On Sunday we drove from Monteverde, pretty much due south to Uvita. The roads were quite windy at first, but paved the entire way. Overall an easy drive.
Our rental house is in a quirky neighborhood. It looks like our street was developed fairly recently by one developer — as Cassidy pointed out, it’s almost a bit like the gated retirement community where Marji and Ron live in Florida, but without the gate. Oh, and much smaller, no golf carts, and no alligators 🙂 Probably only about half of the small, manicured lots have houses on them, so there are maybe only 6-8 houses total on the street, which ends in a cul-de-sac.
Meanwhile, the ‘main road’ is a mish mosh collection of small modest motels & hostels, Costa Rican-style ‘campeos’ (campgrounds), and somewhat dilapidated houses next to small mom and pop farms. Quite a few of the motels and cafes seem closed, most likely due to COVID, and the whole area has a rather abandoned, unkept but authentic feel — in such contrast to the super modern homes on our street!
When you get to the end of the street (just a 5 minute walk), there is an entrance to the Parque Nacional Marino Ballena and one of the most beautiful beaches I have ever seen. I would say this beach tops Playa Santa Teresa for pure natural beauty — it seems much more desolate and pristine, with tons of lush green palm trees lining the coastline as far as the eye can see, and hardly any people.
There are waves here for sure, but they are fairly gentle and super evenly spaced. And because the beach is so flat, the water stays pooled on the beach as the tide recedes. As a result, the reflections of both the palm trees and the sky in the wet sand are mind boggling. Check out this one of the double sky!
The one trick with having our main entry point be the entrance to the National Park is that we have encountered some challenges getting onto the beach when the park is technically closed. The park (and therefore the beach) closes at 4pm every day and is closed all day on Tuesdays (related to COVID). However, setting a bad example for Sierra, I easily scoped out another way onto the beach on Tuesday. The two of us took a quick dip in the ocean before the park guy on an ATV started kicking people off the beach. (Sierra was incensed.)

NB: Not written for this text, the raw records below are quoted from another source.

(* ===== verification/Paging.v ===== *)
(** * Paging: kernel/paging.c, include/kernel/paging.h, kernel/mem.c

    The kernel reaches physical frames through a temporary mapping window at
    [KERNEL_TEMP_START], whose page table it edits through the recursive
    page-directory entry 1023.  This file translates the page-map data layout
    and the operations of kernel/paging.c; PagingFacts.v proves them correct
    over the page walk of Machine.v. *)

From S2P Require Import Prelude Bits Machine.

(** ** Return codes (include/kernel/error.h) *)

Definition E_DONE : Z := 1.
Definition E_OK : Z := 0.
Definition E_FAIL : Z := -1.
Definition E_INVALID_ARG : Z := -2.
Definition E_NOT_MAPPED : Z := -3.
Definition E_OVERWRITE : Z := -4.
Definition E_BOUNDS : Z := -5.
Definition E_PERM : Z := -6.
Definition E_BLOCK : Z := -7.
Definition E_UNREACH : Z := -8.
Definition E_INTERRUPT : Z := -9.
Definition E_PREEMPT : Z := -10.

Definition is_error (x : Z) : bool := x <? 0.

(** ** Address arithmetic (include/kernel/paging.h, mm.h) *)

Definition PAGE_SIZE : Z := 0x1000.
Definition PAGE_TABLE_SIZE : Z := 0x400000.
Definition KERNEL_RECURSIVE_PDE : Z := 1023.
(** [kvirt_start] of kernel/link.ld. *)
Definition KERNEL_VSTART : Z := 0xFEC00000.
Definition KERNEL_TEMP_START : Z := 0xFF991000.
Definition KERNEL_TEMP_END : Z := 0xFFC00000.
Definition CURRENT_ROOT_PMAP : Z := 0xFFFFFFFF.
Definition CR3_BASE_MASK : Z := 0xFFFFF000.

Definition PDE_INDEX (a : Z) : Z := Z.land (Z.shiftr a 22) 0x3FF.
Definition PTE_INDEX (a : Z) : Z := Z.land (Z.shiftr a 12) 0x3FF.
Definition PAGE_OFFSET (a : Z) : Z := Z.land a (PAGE_SIZE - 1).

Definition NDX_TO_VADDR (pde pte offset : Z) : Z :=
  Z.lor (Z.lor (Z.shiftl (Z.land pde 0x3FF) 22) (Z.shiftl (Z.land pte 0x3FF) 12))
        (Z.shiftl (Z.land offset 0x3FF) 2).

Definition PTE (recursive_index vaddr : Z) : Z :=
  Z.lor (u32 (Z.shiftl recursive_index 22)) (Z.shiftr vaddr 10).
Definition CURRENT_PTE (vaddr : Z) : Z := PTE KERNEL_RECURSIVE_PDE vaddr.

Definition PBASE_TO_PADDR (frame : Z) : Z := u32 (Z.shiftl frame 12).
Definition PADDR_TO_PBASE (addr : Z) : Z := Z.shiftr addr 12.

(** ** Page map entries

    [pte_t], [pde_t] and [large_pde_t] are views of one 32-bit word
    ([pmap_entry_t] is their union), so an entry is that word and a field is an
    accessor on it. *)

Definition pte_is_present (v : Z) : bool := bit v 0.
Definition pte_is_read_write (v : Z) : bool := bit v 1.
Definition pte_is_user (v : Z) : bool := bit v 2.
Definition pte_pwt (v : Z) : bool := bit v 3.
Definition pte_pcd (v : Z) : bool := bit v 4.
Definition pte_accessed (v : Z) : bool := bit v 5.
Definition pte_dirty (v : Z) : bool := bit v 6.
Definition pte_available (v : Z) : Z := bits v 10 2.
Definition pte_base (v : Z) : Z := bits v 12 20.
Definition PTE_BASE (v : Z) : Z := u32 (Z.shiftl (pte_base v) 12).

Definition pte_set_is_present (v : Z) (b : bool) : Z := set_bit v 0 b.
Definition pte_set_is_read_write (v : Z) (b : bool) : Z := set_bit v 1 b.
Definition pte_set_is_user (v : Z) (b : bool) : Z := set_bit v 2 b.
Definition pte_set_base (v x : Z) : Z := set_bits v 12 20 x.

Definition pde_is_present (v : Z) : bool := bit v 0.
Definition pde_is_read_write (v : Z) : bool := bit v 1.
Definition pde_is_user (v : Z) : bool := bit v 2.
Definition pde_pwt (v : Z) : bool := bit v 3.
Definition pde_pcd (v : Z) : bool := bit v 4.
Definition pde_accessed (v : Z) : bool := bit v 5.
Definition pde_available2 (v : Z) : bool := bit v 6.
Definition pde_is_page_sized (v : Z) : bool := bit v 7.
Definition pde_available (v : Z) : Z := bits v 8 1.
Definition pde_base (v : Z) : Z := bits v 12 20.
Definition PDE_BASE (v : Z) : Z := u32 (Z.shiftl (pde_base v) 12).

Definition pde_set_is_present (v : Z) (b : bool) : Z := set_bit v 0 b.
Definition pde_set_is_read_write (v : Z) (b : bool) : Z := set_bit v 1 b.
Definition pde_set_base (v x : Z) : Z := set_bits v 12 20 x.

Definition large_pde_dirty (v : Z) : bool := bit v 6.
Definition large_pde_available (v : Z) : Z := bits v 10 2.
Definition large_pde_base_upper (v : Z) : Z := bits v 13 8.
Definition large_pde_base_lower (v : Z) : Z := bits v 22 10.

Definition get_pde_frame_number (pde : Z) : Z :=
  if pde_is_page_sized pde
  then Z.lor (u32 (Z.shiftl (large_pde_base_lower pde) 10))
             (u32 (Z.shiftl (large_pde_base_upper pde) 20))
  else pde_base pde.

Definition set_large_pde_base (large_pde pframe : Z) : Z :=
  set_bits (set_bits large_pde 22 10 (Z.land (Z.shiftr pframe 10) 0x3FF))
           13 8 (Z.land (Z.shiftr pframe 20) 0xFF).

(** ** Block operations on virtual memory (kernel/mem.c) *)

Fixpoint fill8 (n : nat) (p v : Z) : M machine unit :=
  match n with
  | O => ret tt
  | S n => vstore8 p v ;; fill8 n (u32 (p + 1)) v
  end.

Fixpoint fill32 (n : nat) (p v : Z) : M machine unit :=
  match n with
  | O => ret tt
  | S n => vstore32 p v ;; fill32 n (u32 (p + 4)) v
  end.

(** [while(len && p % 4) { *p++ = 0; len--; }]: at most three iterations. *)
Fixpoint memset_head (fuel : nat) (p len : Z) : M machine (Z * Z) :=
  match fuel with
  | O => ret (p, len)
  | S fuel =>
      if negb (len =? 0) && negb (p mod 4 =? 0)
      then vstore8 p 0 ;; memset_head fuel (u32 (p + 1)) (len - 1)
      else ret (p, len)
  end.

Definition memset (ptr value len : Z) : M machine unit :=
  if negb (u8 value =? 0) then fill8 (Z.to_nat len) ptr (u8 value)
  else
    let* '(p, len) := memset_head 4 ptr len in
    when (negb (len =? 0)) (fill32 (Z.to_nat (len / 4)) p 0) ;;
    let p := u32 (p + (len - len mod 4)) in
    fill8 (Z.to_nat (len mod 4)) p 0.

Fixpoint memcpy_loop (num : nat) (d s : Z) : M machine unit :=
  match num with
  | O => ret tt
  | S num =>
      let* b := vload8 s in
      vstore8 d b ;;
      memcpy_loop num (u32 (d + 1)) (u32 (s + 1))
  end.

Definition memcpy (dest src num : Z) : M machine unit :=
  memcpy_loop (Z.to_nat num) dest src.

(** ** The temporary mapping window *)

Definition get_root_page_map : M machine Z := gets (λ c, Z.land (cr3 c) CR3_BASE_MASK).

(** [invlpg]; see Machine.v for the TLB. *)
Definition invalidate_page (virt : Z) : M machine unit := ret tt.

(** A bit-field assignment through a pointer. *)
Definition pte_update (pte : Z) (f : Z → Z) : M machine unit :=
  let* v := vload32 pte in vstore32 pte (f v).

Fixpoint map_temp_loop (n : nat) (i addr paddr pte : Z) : M machine Z :=
  match n with
  | O => ret i
  | S n =>
      if addr <? KERNEL_TEMP_END then
        vstore32 pte 0 ;;
        pte_update pte (λ v, pte_set_base v (PADDR_TO_PBASE paddr)) ;;
        pte_update pte (λ v, pte_set_is_read_write v true) ;;
        pte_update pte (λ v, pte_set_is_present v true) ;;
        invalidate_page addr ;;
        map_temp_loop n (i + 1) (u32 (addr + PAGE_SIZE)) (u32 (paddr + PAGE_SIZE)) (u32 (pte + 4))
      else ret i
  end.

Definition map_temp (virt base count : Z) : M machine Z :=
  let addr := align_down virt PAGE_SIZE in
  let paddr := align_down base PAGE_SIZE in
  let pte := CURRENT_PTE addr in
  if addr <? KERNEL_TEMP_START then ret 0
  else map_temp_loop (Z.to_nat count) 0 addr paddr pte.

Fixpoint unmap_temp_loop (n : nat) (i addr pte : Z) : M machine Z :=
  match n with
  | O => ret i
  | S n =>
      if addr <? KERNEL_TEMP_END then
        vstore32 pte 0 ;;
        unmap_temp_loop n (i + 1) (u32 (addr + PAGE_SIZE)) (u32 (pte + 4))
      else ret i
  end.

Definition unmap_temp (virt count : Z) : M machine Z :=
  let addr := align_down virt PAGE_SIZE in
  let pte := CURRENT_PTE addr in
  if addr <? KERNEL_TEMP_START then ret 0
  else unmap_temp_loop (Z.to_nat count) 0 addr pte.

Definition clear_phys_frames_with_start (virt phys count : Z) : M machine Z :=
  let* total_pages := map_temp virt phys count in
  memset virt 0 (u32 (total_pages * PAGE_SIZE)) ;;
  let* _ := unmap_temp virt total_pages in
  ret total_pages.

Definition clear_phys_frames (phys count : Z) : M machine Z :=
  clear_phys_frames_with_start KERNEL_TEMP_START phys count.

(** ** Page map entries of any address space

    The entry read is returned as [Some]; [None] is the [E_FAIL] return, after
    which no caller looks at the buffer. *)

Definition read_pmap_entry (pbase entry : Z) : M machine (option Z) :=
  kassert (entry <? 1024) ;;
  let* root := get_root_page_map in
  let pbase := if pbase =? CURRENT_ROOT_PMAP then root else pbase in
  let* n := map_temp KERNEL_TEMP_START pbase 1 in
  if n <? 1 then ret None
  else
    let* v := vload32 (u32 (KERNEL_TEMP_START + 4 * entry)) in
    let* n := unmap_temp KERNEL_TEMP_START 1 in
    if negb (n =? 1) then ret None else ret (Some v).

Definition write_pmap_entry (pbase entry buffer : Z) : M machine Z :=
  kassert (entry <? 1024) ;;
  let* root := get_root_page_map in
  let pbase := if pbase =? CURRENT_ROOT_PMAP then root else pbase in
  let* n := map_temp KERNEL_TEMP_START pbase 1 in
  if n <? 1 then ret E_FAIL
  else
    vstore32 (u32 (KERNEL_TEMP_START + 4 * entry)) buffer ;;
    let* n := unmap_temp KERNEL_TEMP_START 1 in
    if negb (n =? 1) then ret E_FAIL else ret E_OK.

Definition read_pde (entry_num page_dir : Z) : M machine (option Z) :=
  read_pmap_entry page_dir entry_num.
Definition write_pde (entry_num pde page_dir : Z) : M machine Z :=
  write_pmap_entry page_dir entry_num pde.
Definition read_pte (entry_num page_table : Z) : M machine (option Z) :=
  read_pmap_entry page_table entry_num.
Definition write_pte (entry_num pte page_table : Z) : M machine Z :=
  write_pmap_entry page_table entry_num pte.

(** ** Physical memory

    The loop consumes at least one byte per iteration: [len + 1] iterations
    are enough fuel. *)

Fixpoint access_phys_loop (fuel : nat) (phys buffer buffer_offset len : Z) (read_phys : bool)
    : M machine Z :=
  match fuel with
  | O => fail OutOfFuel
  | S fuel =>
      if len =? 0 then ret E_OK
      else
        let* n := map_temp KERNEL_TEMP_START phys 1 in
        if n <? 1 then ret E_FAIL
        else
          let phys_offset := PAGE_OFFSET phys in
          let bytes := if PAGE_SIZE - phys_offset <? len then PAGE_SIZE - phys_offset else len in
          (if read_phys
           then memcpy (u32 (buffer + buffer_offset)) (KERNEL_TEMP_START + phys_offset) bytes
           else memcpy (KERNEL_TEMP_START + phys_offset) (u32 (buffer + buffer_offset)) bytes) ;;
          let* n := unmap_temp KERNEL_TEMP_START 1 in
          if n <? 1 then ret E_FAIL
          else access_phys_loop fuel (u32 (phys + bytes)) buffer (u32 (buffer_offset + bytes))
                 (len - bytes) read_phys
  end.

Definition access_phys (phys buffer len : Z) (read_phys : bool) : M machine Z :=
  if len =? 0 then ret E_FAIL
  else access_phys_loop (S (Z.to_nat len)) phys buffer 0 len read_phys.

Definition poke (phys buffer bytes : Z) : M machine Z := access_phys phys buffer bytes false.
Definition peek (phys buffer bytes : Z) : M machine Z := access_phys phys buffer bytes true.

(** ** Address spaces *)

(** [local_pde] is the address of the local variable [pde], which the function
    passes to [poke]. *)
Definition initialize_root_pmap (local_pde : Z) (pmap : Z) : M machine Z :=
  let vaddr := NDX_TO_VADDR KERNEL_RECURSIVE_PDE KERNEL_RECURSIVE_PDE (PDE_INDEX KERNEL_VSTART) in
  let vaddr_end := NDX_TO_VADDR KERNEL_RECURSIVE_PDE KERNEL_RECURSIVE_PDE (PDE_INDEX KERNEL_TEMP_END) in
  let pde := pde_set_is_present (pde_set_is_read_write (pde_set_base 0 (PADDR_TO_PBASE pmap)) true) true in
  vstore32 local_pde pde ;;
  let* r := poke (u32 (pmap + 4 * PDE_INDEX KERNEL_VSTART)) vaddr (vaddr_end - vaddr) in
  if is_error r then ret E_FAIL
  else
    let* r := poke (u32 (pmap + 4 * KERNEL_RECURSIVE_PDE)) local_pde 4 in
    if is_error r then ret E_FAIL else ret E_OK.

Definition is_accessible (addr pdir : Z) (is_read : bool) : M machine Z :=
  let* o := read_pde (PDE_INDEX addr) pdir in
  match o with
  | None => ret E_FAIL
  | Some pde =>
      if pde_is_page_sized pde then
        ret (if pde_is_present pde && (is_read || pde_is_read_write pde) then 1 else 0)
      else
        let* o := read_pte (PTE_INDEX addr) (PBASE_TO_PADDR (get_pde_frame_number pde)) in
        match o with
        | None => ret E_FAIL
        | Some pte => ret (if pte_is_present pte && (is_read || pte_is_read_write pte) then 1 else 0)
        end
  end.

Definition is_readable (addr pdir : Z) : M machine Z := is_accessible addr pdir true.
Definition is_writable (addr pdir : Z) : M machine Z := is_accessible addr pdir false.

(** The page lookup of one iteration of [access_mem]: the base address of the
    frame, or the error to return. *)
Definition access_mem_base (address pdir : Z) : M machine (Z + Z) :=
  let* o := read_pde (PDE_INDEX address) pdir in
  match o with
  | None => ret (inr E_FAIL)
  | Some pde =>
      if pde_is_present pde then
        if pde_is_page_sized pde then ret (inl (PBASE_TO_PADDR (get_pde_frame_number pde)))
        else
          let* o := read_pte (PTE_INDEX address) (PBASE_TO_PADDR (pde_base pde)) in
          match o with
          | None => ret (inr E_FAIL)
          | Some pte => if pte_is_present pte then ret (inl (PTE_BASE pte)) else ret (inr E_NOT_MAPPED)
          end
      else ret (inr E_NOT_MAPPED)
  end.

Fixpoint access_mem_loop (fuel : nat) (address len buffer buffer_offset pdir : Z) (read : bool)
    : M machine Z :=
  match fuel with
  | O => fail OutOfFuel
  | S fuel =>
      if len =? 0 then ret E_OK
      else
        let addr_offset := Z.land address (PAGE_SIZE - 1) in
        let bytes := if PAGE_SIZE - addr_offset <? len then PAGE_SIZE - addr_offset else len in
        let* b := access_mem_base address pdir in
        match b with
        | inr e => ret e
        | inl base_address =>
            let* r := (if read then peek else poke)
                        (u32 (base_address + addr_offset)) (u32 (buffer + buffer_offset)) bytes in
            if is_error r then ret E_FAIL
            else access_mem_loop fuel (u32 (address + bytes)) (len - bytes) buffer
                   (u32 (buffer_offset + bytes)) pdir read
        end
  end.

Definition access_mem (address len buffer pdir : Z) (read : bool) : M machine Z :=
  kassert (negb (address =? 0)) ;;
  access_mem_loop (S (Z.to_nat len)) address len buffer 0 pdir read.

Definition poke_virt (address len buffer pdir : Z) : M machine Z :=
  let* root := get_root_page_map in
  if (pdir =? root) || (pdir =? CURRENT_ROOT_PMAP)
  then memcpy address buffer len ;; ret E_OK
  else access_mem address len buffer pdir false.

Definition peek_virt (address len buffer pdir : Z) : M machine Z :=
  let* root := get_root_page_map in
  if (pdir =? root) || (pdir =? CURRENT_ROOT_PMAP)
  then memcpy buffer address len ;; ret E_OK
  else access_mem address len buffer pdir true.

Early yesterday morning Sierra and I walked out to the Whale Tail – a long sandbar that you can only walk on at low tide and that is actually shaped like a whale’s tail (better appreciated from above — I’ll try to get that picture for a future blog!) It took us a good 45 minutes to get there, so we had to cool off in the ocean along the way. Wow – what a gorgeous walk, and so few people! The ripples in the sand are so cool, almost looks like pictures I’ve seen of the Sahara…
Last night we managed to see our first sunset on this beach. I thought for sure it was going to be a bust, as it was super cloudy right at 5pm. We couldn’t even tell where the sun was it was so cloudy! But just after the sun went down, the clouds in the West turned first pink, then coral, and then flaming orange. It was incredible, hard to capture in photos, but I tried!